Olha o personagem do post aprontando de novo (ele tem de virar comentarista logo, se tirar a vaga de uns 2 da Band, já está ótimo):http://espn.estadao.com.br/gremio/noticia/239905_CAIO+JUNIOR+SAI+DO+SERIO+E+DESABAFA+CONTRA+PRESSAO+EXAGERADA+NO+GREMIO

Michel Costa disse...

Curiosamente, Falcão deu uma entrevista parecida à Placar deste mês. Nela, o ex-volante reclama da mentalidade brasileira e está coberto de razão. No entanto, acho difícil que isso mude de baixo para cima. Acredito que isso só vai mudar quando surgir algum dirigente evoluído capaz de apostar num projeto de longo prazo e for bem-sucedido. Aí sim, temendo ficar para trás, os outros cartolas copiarão a fórmula de sucesso.

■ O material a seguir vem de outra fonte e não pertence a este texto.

Lemma makedirs_plain s w :
  plain_name s = true -> os_makedirs s w = os_mkdir s w.
Proof.
  intros H. destruct (plain_name_facts _ H) as (Hne & Hs & _ & _ & He).
  unfold os_makedirs. destruct s as [|c s]; [now elim Hne|].
  cbn [String.length makedirs_fuel].
  assert (Hcut : path_split (String c s) = (""%string, String c s)).
  { unfold path_split. cbn [cut_after_last_slash].
    cbn [has_slash] in Hs. apply orb_false_iff in Hs. destruct Hs as [Hc Hs].
    now rewrite Hs, Hc. }
  rewrite Hcut. now rewrite He.
Qed.

(** The name joined from a plain directory and a plain file name, in a
    file system where the directory exists. *)
Lemma resolve_plain_joined f directory filename :
  plain_name directory = true -> plain_name filename = true ->
  mem directory (fs_dirs f) = true ->
  os_path_join directory filename = (directory ++ "/" ++ filename)%string /\
  resolve f (directory ++ "/" ++ filename) = Return (false, [directory; filename]) /\
  names_a_directory (directory ++ "/" ++ filename) = false /\
  key_of (false, [directory; filename]) = (directory ++ "/" ++ filename)%string.
Proof.
  intros Hd Hf Hmem.
  destruct (plain_name_facts _ Hd) as (Hdne & Hds & Hddot & Hddd & Hde).
  destruct (plain_name_facts _ Hf) as (Hfne & Hfs & Hfdot & Hfdd & Hfe).
  split; [| split; [| split]].
  - unfold os_path_join.
    now rewrite (no_slash_start _ Hfs), Hde, (no_slash_end _ Hds).
  - unfold resolve, components.
    destruct (String.eqb_spec (directory ++ "/" ++ filename) "") as [E|_].
    { destruct directory; [now elim Hdne | discriminate E]. }
    rewrite startswith_slash_app by exact Hdne.
    rewrite (no_slash_start _ Hds), components_from_app.
    rewrite (components_from_plain _ Hds). unfold components.
    rewrite (components_from_plain _ Hfs). cbn [append app walk].
    rewrite Hde, is_dir_here, (@step_plain _ _ _ Hd). cbn [app].
    now rewrite Hfe, (@is_dir_plain _ _ Hd), Hmem, (@step_plain _ _ _ Hf).
  - unfold names_a_directory, components. rewrite components_from_app.
    rewrite last_app_not_nil by apply components_from_not_nil.
    apply (@names_a_directory_plain _ Hf).
  - reflexivity.
Qed.

(** With plain names, no regular file in the place of the directory, no
    directory in the place of the file and nothing refused, the save
    returns. *)
Lemma save_plain_returns filename w :
  let directory := save_file_dir (am_config w) in
  plain_name directory = true ->
  plain_name filename = true ->
  (forall request, fs_refuses (fs w) request = None) ->
  file_get directory (fs_files (fs w)) = None ->
  mem (directory ++ "/" ++ filename) (fs_dirs (fs w)) = false ->
  fst (save_action_history filename w) = Return tt.
Proof.
  intros directory Hd Hf Hfree Hnofile Hnodir.
  destruct (plain_name_facts _ Hd) as (Hdne & Hds & Hddot & Hddd & Hde).
  assert (Hexists : path_exists directory (fs w) = mem directory (fs_dirs (fs w))).
  { unfold path_exists. rewrite (@resolve_plain _ _ Hd).
    rewrite (@is_dir_plain _ _ Hd). unfold has_file. cbn [key_of join].
    now rewrite Hnofile, andb_false_r, orb_false_r. }
  (* the world once the directory is there *)
  assert (Hw1 : exists w1,
             (if negb (path_exists directory (fs w))
              then os_makedirs directory else ret tt) w = (Return tt, w1) /\
             mem directory (fs_dirs (fs w1)) = true /\
             mem (directory ++ "/" ++ filename) (fs_dirs (fs w1)) = false /\
             (forall request, fs_refuses (fs w1) request = None) /\
             taken_actions w1 = taken_actions w).
  { rewrite Hexists. destruct (mem directory (fs_dirs (fs w))) eqn:Hmem.
    - exists w. cbn. auto.
    - cbn [negb]. rewrite (@makedirs_plain _ w Hd). unfold os_mkdir.
      rewrite (@resolve_plain _ _ Hd), (@is_dir_plain _ _ Hd). unfold has_file.
      cbn [key_of join]. rewrite Hmem, Hnofile, Hfree. cbn [andb orb].
      eexists. split; [reflexivity|].
      split; [apply mem_app_last|]. split; [|split; [exact Hfree | reflexivity]].
      change (mem (directory ++ "/" ++ filename)
                  (fs_dirs (fs w) ++ [directory]) = false).
      unfold mem in *. rewrite existsb_app, Hnodir. cbn [existsb orb].
      destruct (String.eqb_spec (directory ++ "/" ++ filename) directory)
        as [E|_]; [|reflexivity].
      pose proof (has_slash_app directory filename) as Hs.
      rewrite E in Hs. congruence. }
  destruct Hw1 as (w1 & E1 & Hmem1 & Hnodir1 & Hfree1 & Ht1).
  destruct (@resolve_plain_joined (fs w1) _ _ Hd Hf Hmem1)
    as (Hjoin & Hres & Hname & Hkey).
  unfold save_action_history. fold directory. rewrite Hjoin.
  set (path := (directory ++ "/" ++ filename)%string) in *.
  assert (H0 : os_path_exists directory w
               = (Return (path_exists directory (fs w)), w)) by reflexivity.
  rewrite (bind_Return _ _ _ H0), (bind_Return _ _ _ E1).
  assert (Hopen : open_w path w1
                  = (Return path,
                     set_fs (with_files (file_put path "" (fs_files (fs w1)))
                                        (fs w1)) w1)).
  { unfold open_w. rewrite Hres, Hname. unfold is_dir.
    cbn [always_dir snd forallb]. rewrite Hddd. rewrite Hkey, Hnodir1, Hfree1.
    reflexivity. }
  rewrite (bind_Return _ _ _ Hopen).
  match goal with |- context [bind _ _ ?w2] =>
    assert (Hloop : exists w3,
               for_each (taken_actions w)
                 (fun action => f_write path (action ++ nl)) w2
               = (Return tt, w3))
  end.
  { eexists. apply (@write_loop_accepted path (taken_actions w) _ ""%string).
    - cbn. apply file_get_put_eq.
    - apply Forall_forall. intros a _. cbn. apply Hfree1. }
  destruct Hloop as (w3 & Hloop).
  rewrite (bind_Return _ _ _ Hloop). reflexivity.
Qed.

(** [clear_action_history] empties the history and touches no file. *)
Lemma clear_run w :
  clear_action_history w
  = (Return tt,
     set_logged (logged w ++ [(INFO, "Action history cleared."%string)])
                (set_taken_actions [] w)).
Proof. reflexivity. Qed.

(** A history without line feeds is read back line by line. *)
Lemma lines_of_record (a rest : string) :
  has_newline a = false ->
  forall cur, lines_from cur (a ++ nl ++ rest) = (cur ++ a)%string :: lines_from "" rest.
Proof.
  induction a as [|c a IH]; intros Ha cur.
  - cbn. now rewrite str_app_nil_r.
  - cbn [has_newline] in Ha. apply orb_false_iff in Ha. destruct Ha as [Hc Ha].
    cbn [append lines_from]. rewrite Hc. rewrite (IH Ha).
    now rewrite str_app_assoc.
Qed.

Lemma file_lines_history_text (l : list string) :
  Forall (fun a => has_newline a = false) l ->
  file_lines (history_text l) = l.
Proof.
  unfold file_lines. induction 1 as [|a l Ha Hl IH]; [reflexivity|].
  cbn [history_text fold_right]. fold (history_text l).
  rewrite lines_of_record by exact Ha. now rewrite IH.
Qed.

(** C8, as the code has it: whenever [save_action_history] returns, reading
    the file at [os.path.join] of the save directory and the file name gives
    every summary of the history, in insertion order, each followed by a
    line feed, and, for a file name that is not absolute, the save
    directory exists; when no summary contains a line feed these are
    exactly the lines of the file, as many as there are summaries.  It does
    return when the directory and the file name are plain names, no regular
    file stands where the directory goes, no directory stands where the
    file goes, and the operating system refuses nothing; then the file is
    the file name under the directory, [action_history.txt] by default.
    The history is the same after the call, returned or not.
    [clear_action_history] then empties the history and leaves the file
    system as it was. *)
Theorem save_then_clear :
  forall filename w,
    let directory := save_file_dir (am_config w) in
    let path := os_path_join directory filename in
    let saved := save_action_history filename w in
    let cleared := clear_action_history (snd saved) in
    (fst saved = Return tt ->
     file_text path (fs (snd saved)) = Some (history_text (taken_actions w)) /\
     (startswith "/" filename = false ->
      path_exists directory (fs (snd saved)) = true)) /\
    (Forall (fun a => has_newline a = false) (taken_actions w) ->
     file_lines (history_text (taken_actions w)) = taken_actions w /\
     length (file_lines (history_text (taken_actions w)))
     = length (taken_actions w)) /\
    (plain_name directory = true ->
     plain_name filename = true ->
     (forall request, fs_refuses (fs w) request = None) ->
     file_get directory (fs_files (fs w)) = None ->
     mem (directory ++ "/" ++ filename) (fs_dirs (fs w)) = false ->
     fst saved = Return tt /\
     path = (directory ++ "/" ++ filename)%string) /\
    plain_name default_filename = true /\
    taken_actions (snd saved) = taken_actions w /\
    fst cleared = Return tt /\
    taken_actions (snd cleared) = [] /\
    fs (snd cleared) = fs (snd saved).
Proof.
  intros filename w directory path saved cleared.
  split; [| split; [| split; [| split; [| split]]]].
  - intros Hret. subst saved.
    destruct (save_action_history filename w) as [o w'] eqn:Hrun.
    cbn [fst snd] in *. subst o. split.
    + exact (save_returns_text _ _ Hrun).
    + intros Hrel. exact (save_returns_directory _ _ Hrun Hrel).
  - intros Hnl. rewrite (file_lines_history_text Hnl). auto.
  - intros Hd Hf Hfree Hnofile Hnodir. split.
    + now apply save_plain_returns.
    + subst path. destruct (plain_name_facts _ Hd) as (_ & Hds & _ & _ & Hde).
      destruct (plain_name_facts _ Hf) as (_ & Hfs & _).
      unfold os_path_join.
      now rewrite (no_slash_start _ Hfs), Hde, (no_slash_end _ Hds).
  - reflexivity.
  - destruct (kept_save filename w) as (_ & _ & Ht & _). exact Ht.
  - subst cleared. rewrite clear_run. cbn. auto.
Qed.

Lemma save_then_clear_witness :
  file_text "seeact_agent_files/action_history.txt"
    (fs (snd (save_action_history default_filename
                (set_taken_actions
                   ["CLICK: Buy -> No Value"; "NONE: No Element -> No Value"]
                   empty_world))))
  = Some (history_text ["CLICK: Buy -> No Value"; "NONE: No Element -> No Value"])
  /\
  file_lines
    (history_text ["CLICK: Buy -> No Value"; "NONE: No Element -> No Value"])
  = ["CLICK: Buy -> No Value"; "NONE: No Element -> No Value"]%string.
Proof.
  pose proof (save_then_clear default_filename
                (set_taken_actions
                   ["CLICK: Buy -> No Value"; "NONE: No Element -> No Value"]
                   empty_world)) as H.
  cbv zeta in H. destruct H as (Hret & Hlines & Hplain & _).
  split.
  - refine (proj1 (Hret (proj1 (Hplain eq_refl eq_refl (fun _ => eq_refl)
                                       eq_refl eq_refl)))).
  - refine (proj1 (Hlines _)). repeat constructor.
Defined.

(** C8, as stated, fails: a history of one summary that contains a line
    feed is saved as two lines, so the lines of the file are not the
    summaries. *)
Lemma multiline_summary_is_two_lines :
  ~ (forall filename w,
       exists content,
         file_get (os_path_join (save_file_dir (am_config w)) filename)
                  (fs_files (fs (snd (save_action_history filename w))))
         = Some content /\
         file_lines content = taken_actions w).
Proof.
  intros H.
  destruct (H default_filename
              (snd (perform_action plain_repr
                      (Some [("selector", PObj page); ("description", PStr "Notes")])
                      (Some "TYPE") (Some ("a" ++ nl ++ "b")%string) ""%string
                      empty_world)))
    as (content & Hc & Hl).
  vm_compute in Hc. injection Hc as <-.
  vm_compute in Hl. discriminate Hl.
Qed.

(** * Further properties *)

(** ** One log record per call *)

Lemma logs_if (b : bool) (m1 m2 : M unit) :
  logs_like_a_branch m1 -> logs_like_a_branch m2 ->
  logs_like_a_branch (if b then m1 else m2).
Proof. now destruct b. Qed.

Lemma logs_logger msg : logs_like_a_branch (logger INFO msg).
Proof. intros w. cbn. now exists msg. Qed.

Lemma logs_raise e : logs_like_a_branch (raise e).
Proof. intros w. reflexivity. Qed.

Lemma logs_call_then_log selector p msg :
  logs_like_a_branch (call_method selector p ;;; logger INFO msg).
Proof.
  intros w. unfold bind, call_method.
  destruct selector as [| b | s | l | h]; try reflexivity.
  destruct (h_respond h p); cbn; [reflexivity | now exists msg].
Qed.

#[local] Hint Resolve logs_if logs_logger logs_raise logs_call_then_log
  : dispatch.

Lemma dispatch_logs str_repr selector action_name value element_repr :
  logs_like_a_branch (dispatch str_repr selector action_name value element_repr).
Proof. unfold dispatch. auto 30 with dispatch. Qed.

(** A call of [perform_action] that returns has written exactly one record
    to the log: an INFO record when it returns the summary, the returned
    error message at level ERROR otherwise.  A call that lets an exception
    through (one that does not derive from [Exception]) has written none.
    Either way at most one primitive call is made. *)
Theorem perform_action_logs_once :
  forall str_repr target_element action_name value element_repr w,
    let er := snd (resolve_target target_element element_repr) in
    let run := perform_action str_repr target_element action_name value
                              element_repr w in
    ((exists msg,
        logged (snd run) = logged w ++ [(INFO, msg)] /\
        fst run = Return (action_summary str_repr action_name er value))
     \/
     (exists msg,
        logged (snd run) = logged w ++ [(ERROR, msg)] /\
        fst run = Return msg)
     \/
     (exists e,
        fst run = Raise e /\ exn_is_Exception e = false /\
        logged (snd run) = logged w)) /\
    (exists cs, calls (snd run) = calls w ++ cs /\ length cs <= 1).
Proof.
  intros str_repr target_element action_name value element_repr w er run.
  subst run. rewrite perform_action_eq. fold er.
  set (sel := fst (resolve_target target_element element_repr)).
  pose proof (dispatch_logs str_repr sel action_name value er w) as Hl.
  destruct (dispatch_touches str_repr sel action_name value er w)
    as (_ & _ & _ & _ & Hc & _).
  destruct (dispatch str_repr sel action_name value er w) as [[[]|e] w'];
    cbn [fst snd] in *.
  - split; [|exact Hc]. left. destruct Hl as [msg Hl]. exists msg.
    cbn. rewrite Hl. auto.
  - destruct (exn_is_Exception e) eqn:Hex; (split; [|exact Hc]).
    + right. left. eexists. cbn. rewrite Hl. split; reflexivity.
    + right. right. exists e. cbn. auto.
Qed.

Alexandre Rodrigues Alves disse...

Também acho que a mentalidade no Brasil é muito imediatista e a imprensa tem culpa nisso; pede para copiarmos os bons modelos europeus,mas depois de duas derrotas, já começa o zumzumzum de queda de técnico e a contratação de alguém que está no mercado. Concordo que precisa vir alguém e mudar essa mentalidade; o SP parecia querer fazer isso, mas caiu na vala comum depois de cometer algumas burradas como Carpegiani e Adilson. Só acho que o Caio Junior deu uma de Cuca e acusou muito cedo o golpe; além disso deu a entrevista muito para se vangloriar, o que é algo que ele faz com certa frequência.

Michel Costa disse...

Verdade. Naquele momento, o Grêmio tinha vencido uma simples partida de Estadual e mesmo assim Caio mostrou-se emocionalmente exaurido. Se ele pretende seguir na carreira, terá que compreender o meio em que vive e não querer mudá-lo, pois isso só vai servir para prejudicá-lo.
Falcão, agora no Bahia, é outro que vai precisar da mesma consciência. Sem falar no Cuca que tem mais tempo de estrada e continua mostrando a mesma instabilidade de sempre.